(What you have to do): In the listing below, find the line containing "Each collection is" and the line containing "Project_objects : list Project;". Repeat exactly those two lines and every line between them.

(Excerpted data):
▶
(** * Local process-pool middleware: [local_worker_manager.py]

    A shallow embedding of
    [compiler_opt/distributed/local/local_worker_manager.py]: the [Task] and
    [TaskResult] envelopes, the worker entry point [_run_impl], the client
    stub built by [_make_stub] (attribute access, [remote_call], the message
    pump) and [LocalWorkerPool].

    Python statements run in a state-and-exception monad.  Each region guarded
    by [with lock:] is one uninterrupted run of that monad; the acquisition
    and the release of the lock are recorded in a trace, as are the effects
    on the pipe, on the msgid -> future map and on the futures, so that the
    order of these effects relative to the locks can be stated. *)

From stdpp Require Import list strings.
From Stdlib Require Import ZArith Sorted Lia.

(** ** Python values, exceptions and the monad *)

Module Py.

(** The exceptions the modelled code can meet. [Exception msg] stands for
    whatever a hosted method raises. *)
Inductive exn : Type :=
  | CancelledError
  | InvalidStateError
  | KeyError (key : Z)
  | TypeError
  | AttributeError (name : string)
  | Exception (msg : string).

(** Values of type [Any]: what travels as arguments, results and the
    [value] of a [TaskResult]. *)
Inductive pyval : Type :=
  | PyNone
  | PyInt (z : Z)
  | PyStr (s : string)
  | PyExc (e : exn).

Inductive result (A : Type) : Type :=
  | Ok (a : A)
  | Raise (e : exn).
Arguments Ok {A} a.
Arguments Raise {A} e.

Section Monad.
Context {W : Type}.

(** A statement: from a world to an outcome and the world it leaves.
    Effects made before an exception is raised stay made. *)
Definition M (A : Type) : Type := W -> result A * W.

Definition ret {A} (a : A) : M A := fun w => (Ok a, w).

Definition raise {A} (e : exn) : M A := fun w => (Raise e, w).

Definition bind {A B} (m : M A) (k : A -> M B) : M B :=
  fun w =>
    match m w with
    | (Ok a, w') => k a w'
    | (Raise e, w') => (Raise e, w')
    end.
(** * Tangle detection in the LLTC4J export scripts

    A shallow embedding of [list_tangled_commits.py] and
    [list_tangled_lines.py], and the properties of their tangle detectors,
    file filters and commit selectors.

    Python values are modelled as follows.
    - [str] is [string]; a character of [string] stands for one code point
      below 256.
    - [int] is [Z].
    - A [dict] that is iterated ([Hunk.lines_verified]) is an association list
      in iteration order; a [dict] that is only probed ([Commit.labels]) is a
      [gmap].
    - A [set] is a [gset].
    - Printing, database access and exceptions are explicit: a computation is
      a trace of events together with a value or a raised exception. *)

From Stdlib Require Import ZArith Ascii String.
From stdpp Require Import base list strings gmap.

Local Open Scope string_scope.
Local Open Scope list_scope.
Local Open Scope Z_scope.

(** ** Python built-ins used by the scripts *)

Module Python.

(** The exceptions the scripts can meet. *)
Inductive exn : Type :=
| IndexError
| MemoryError
| DoesNotExist
| MultipleObjectsReturned
| ValidationError
| ValueError (msg : string).

Inductive outcome (A : Type) : Type :=
| Ok (a : A)
| Raise (e : exn).
Global Arguments Ok {A} a.
Global Arguments Raise {A} e.

(** [s.startswith(p)] *)
Fixpoint startswith (s p : string) : bool :=
  match p, s with
  | EmptyString, _ => true
  | String _ _, EmptyString => false
  | String a p', String b s' => if Ascii.eqb a b then startswith s' p' else false
  end.

(** [sub in s] for two strings: [sub] starts at some position of [s]. *)
Fixpoint contains (sub s : string) : bool :=
  startswith s sub ||
  match s with
  | EmptyString => false
  | String _ s' => contains sub s'
  end.

(** [s.endswith(suffix)] *)
Definition endswith (s suffix : string) : bool :=
  let n := String.length s in
  let m := String.length suffix in
  if (m <=? n)%nat then String.eqb (substring (n - m) m s) suffix else false.

(** The line boundaries of [str.splitlines] among the code points below
    256: LF, VT, FF, CR, FS, GS, RS and NEL. *)
Definition is_linebreak (c : ascii) : bool :=
  let n := nat_of_ascii c in
  ((10 <=? n) && (n <=? 13) || (28 <=? n) && (n <=? 30) || (n =? 133))%nat.

Definition is_CR (c : ascii) : bool := (nat_of_ascii c =? 13)%nat.
Definition is_LF (c : ascii) : bool := (nat_of_ascii c =? 10)%nat.

(** [str.splitlines()]: [cur] is the part of the current line read so far,
    as a list of its characters in reverse. A line is emitted at each
    boundary (CR LF counting as one), and at the end of the string when
    characters remain. *)
Fixpoint splitlines_from (cur : list ascii) (s : string) : list string :=
  match s with
  | EmptyString =>
      match cur with
      | [] => []
      | _ => [string_of_list_ascii (rev cur)]
      end
  | String c rest =>
      if is_linebreak c then
        string_of_list_ascii (rev cur) ::
          (if is_CR c then
             match rest with
             | String c' rest' =>
                 if is_LF c' then splitlines_from [] rest'
                 else splitlines_from [] rest
             | EmptyString => splitlines_from [] rest
             end
           else splitlines_from [] rest)
      else splitlines_from (c :: cur) rest
  end.

Definition splitlines (s : string) : list string := splitlines_from [] s.

(** The position a Python [list] reads or writes for the index [i]:
    a negative index counts from the end; [None] is [IndexError]. *)
Definition list_index {A : Type} (l : list A) (i : Z) : option nat :=
  let n := Z.of_nat (length l) in
  let j := if i <? 0 then i + n else i in
  if (j <? 0) || (n <=? j) then None else Some (Z.to_nat j).

(** [list.__getitem__(l, i)] *)
Definition list_getitem {A : Type} (l : list A) (i : Z) : outcome A :=
  match list_index l i with
  | Some k =>
      match l !! k with
      | Some x => Ok x
      | None => Raise IndexError
      end
  | None => Raise IndexError
  end.

(** [list.__setitem__(l, i, x)] *)
Definition list_setitem {A : Type} (l : list A) (i : Z) (x : A)
  : outcome (list A) :=
  match list_index l i with
  | Some k => Ok (<[k := x]> l)
  | None => Raise IndexError
  end.

(** Truth value of an element of [line_labels]: [None] and the empty
    string are false, every other string is true. *)
Definition truthy (v : option string) : bool :=
  match v with
  | None => false
  | Some EmptyString => false
  | Some (String _ _) => true
  end.

End Python.
Export Python.

(** ** The [defaultlist] package

    A third-party package, imported by both scripts. [defaultlist()] is a
    [list] whose [__getitem__] and [__setitem__] first extend it with [None]
    up to the requested index:
    [missing = index - len(self) + 1; if missing > 0: self += [None] * missing],
    and then defer to [list]. A negative index extends nothing, and is an
    [IndexError] when the list is shorter than it reaches back.

    [fill], [getitem] and [setitem] are the package with memory without
    limit: the list grows to any index. [fill_within], [getitem_within] and
    [setitem_within] make the limit explicit: [capacity] is the number of
    elements up to which the interpreter can grow the list, and growing it
    further ends with [MemoryError]. The two agree on every index below
    [capacity]. *)

Module DefaultList.

Abbreviation defaultlist := (list (option string)).

Definition fill (l : defaultlist) (index : Z) : defaultlist :=
  let missing := index - Z.of_nat (length l) + 1 in
  if 0 <? missing then l ++ replicate (Z.to_nat missing) None else l.

(** [l[index]]: the value read (or the exception) and the extended list. *)
Definition getitem (l : defaultlist) (index : Z)
  : outcome (option string) * defaultlist :=
  let l' := fill l index in (list_getitem l' index, l').

(** [l[index] = value] *)
Definition setitem (l : defaultlist) (index : Z) (value : string)
  : outcome defaultlist :=
  list_setitem (fill l index) index (Some value).

(** [__fill] when the list can hold [capacity] elements and no more. *)
Definition fill_within (capacity : Z) (l : defaultlist) (index : Z)
  : outcome defaultlist :=
  let missing := index - Z.of_nat (length l) + 1 in
  if 0 <? missing then
    if index <? capacity then Ok (l ++ replicate (Z.to_nat missing) None)
    else Raise MemoryError
  else Ok l.

(** [l[index]]: the value read and the extended list, or the exception. *)
Definition getitem_within (capacity : Z) (l : defaultlist) (index : Z)
  : outcome (option string * defaultlist) :=
  match fill_within capacity l index with
  | Ok l' =>
      match list_getitem l' index with
      | Ok v => Ok (v, l')
      | Raise e => Raise e
      end
  | Raise e => Raise e
  end.

(** [l[index] = value] *)
Definition setitem_within (capacity : Z) (l : defaultlist) (index : Z)
    (value : string) : outcome defaultlist :=
  match fill_within capacity l index with
  | Ok l' => list_setitem l' index (Some value)
  | Raise e => Raise e
  end.

End DefaultList.

(** ** The dataset: [pycoshark.mongomodels]

    Each collection is the list of its documents in the order a query
    enumerates them. *)

Module Dataset.

Definition ObjectId : Type := N.

Record Project : Type := {
  Project_id : ObjectId;
  name : string
}.

Record VCSSystem : Type := {
  VCSSystem_id : ObjectId;
  project_id : ObjectId
}.

Record Commit : Type := {
  Commit_id : ObjectId;
  vcs_system_id : ObjectId;
  revision_hash : string;
  labels : option (gmap string bool);
  parents : list string
}.

Record FileAction : Type := {
  FileAction_id : ObjectId;
  commit_id : ObjectId;
  file_id : option ObjectId;
  old_file_id : option ObjectId;
  mode : string
}.

Record File : Type := {
  File_id : ObjectId;
  path : string
}.

Record Hunk : Type := {
  file_action_id : ObjectId;
  content : string;
  lines_verified : list (string * list Z)
}.

Record Database : Type := {
  Project_objects : list Project;
  VCSSystem_objects : list VCSSystem;
  Commit_objects : list Commit;
  FileAction_objects : list FileAction;
  File_objects : list File;
  Hunk_objects : list Hunk
}.

Inductive query : Type :=
| Project_name_in (names : list string)
| VCSSystem_project_id (id : ObjectId)
| Commit_vcs_system_id (id : ObjectId)
| FileAction_commit_id (id : ObjectId)
| File_by_id (id : option ObjectId)
| Hunk_file_action_id (id : ObjectId).

End Dataset.
Export Dataset.

(** ** Computations with a trace *)

Module Effects.
(** C1 (the code at the failing inputs): a TOKEN request whose header is
    the bare prefix [Bearer ] makes the handler panic on [tokenParts[1]],
    in every environment and state; and so does a token that passed every
    check before the issuer and whose [iss] claim is absent or not a
    string, on the type assertion. *)
Theorem Handler_panics (env : Env) (w : World) :
  (forall methodArn,
      Handler env {| Type_ := "TOKEN"; AuthorizationToken := "Bearer ";
                     MethodArn := methodArn |} w
      = Panic "runtime error: index out of range [1] with length 1")
  /\ (forall req tok,
         verifiedButIssuer env req tok ->
         Handler env req w = Panic (conversionPanic (jwt.Claims tok !! "iss"))).
Proof.
  split.
  - intros methodArn. reflexivity.
  - intros req tok (token & parse & audClaims & Htok & Hkey & Hparse & Haud
                    & Hloc & Hvalid & Hrsa & Halg & Hiss).
    unfold Handler. rewrite Htok, Hkey, Hparse, Haud.
    unfold located in Hloc. rewrite Hloc. cbn [negb].
    rewrite Hvalid, Hrsa, Halg, Hiss. reflexivity.
Qed.

Lemma Handler_panics_witness :
  verifiedButIssuer
    (exampleEnv (delete "iss" (exampleClaims "svc@clients" "read:a")) (upstreamOk []))
    exampleRequest
    (signedToken (delete "iss" (exampleClaims "svc@clients" "read:a")))
  /\ Handler (exampleEnv (delete "iss" (exampleClaims "svc@clients" "read:a")) (upstreamOk []))
             exampleRequest (freshWorld (table None None))
     = Panic "interface conversion: interface {} is nil, not string".
Proof.
  assert (H : verifiedButIssuer
                (exampleEnv (delete "iss" (exampleClaims "svc@clients" "read:a")) (upstreamOk []))
                exampleRequest
                (signedToken (delete "iss" (exampleClaims "svc@clients" "read:a")))).
  { exists "eyJhbGciOiJSUzI1NiJ9.e30.c2ln",
           (fun _ => (Some (signedToken (delete "iss" (exampleClaims "svc@clients" "read:a"))), None)),
           ["https://api.example"; "https://idp.example/userinfo"].
    repeat split; vm_compute; reflexivity. }
  split; [exact H|].
  exact (proj2 (Handler_panics _ (freshWorld (table None None))) _ _ H).
Defined.

(** C10: when the handler returns, its [error] result is [nil]. *)
Theorem Handler_error_nil (env : Env) (req : APIGatewayCustomAuthorizerRequest)
        (w w' : World) (resp : APIGatewayCustomAuthorizerResponse)
        (err : option error) :
  Handler env req w = Ret ((resp, err), w') -> err = None.
Proof.
  unfold Handler, ret, panic, bind. intros H.
  outcome_cases H; injection H as _ <- _; reflexivity.
Qed.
◀
(Exercise response):
    Each collection is the list of its documents in the order a query
    enumerates them. *)

Module Dataset.

Definition ObjectId : Type := N.

Record Project : Type := {
  Project_id : ObjectId;
  name : string
}.

Record VCSSystem : Type := {
  VCSSystem_id : ObjectId;
  project_id : ObjectId
}.

Record Commit : Type := {
  Commit_id : ObjectId;
  vcs_system_id : ObjectId;
  revision_hash : string;
  labels : option (gmap string bool);
  parents : list string
}.

Record FileAction : Type := {
  FileAction_id : ObjectId;
  commit_id : ObjectId;
  file_id : option ObjectId;
  old_file_id : option ObjectId;
  mode : string
}.

Record File : Type := {
  File_id : ObjectId;
  path : string
}.

Record Hunk : Type := {
  file_action_id : ObjectId;
  content : string;
  lines_verified : list (string * list Z)
}.

Record Database : Type := {
  Project_objects : list Project;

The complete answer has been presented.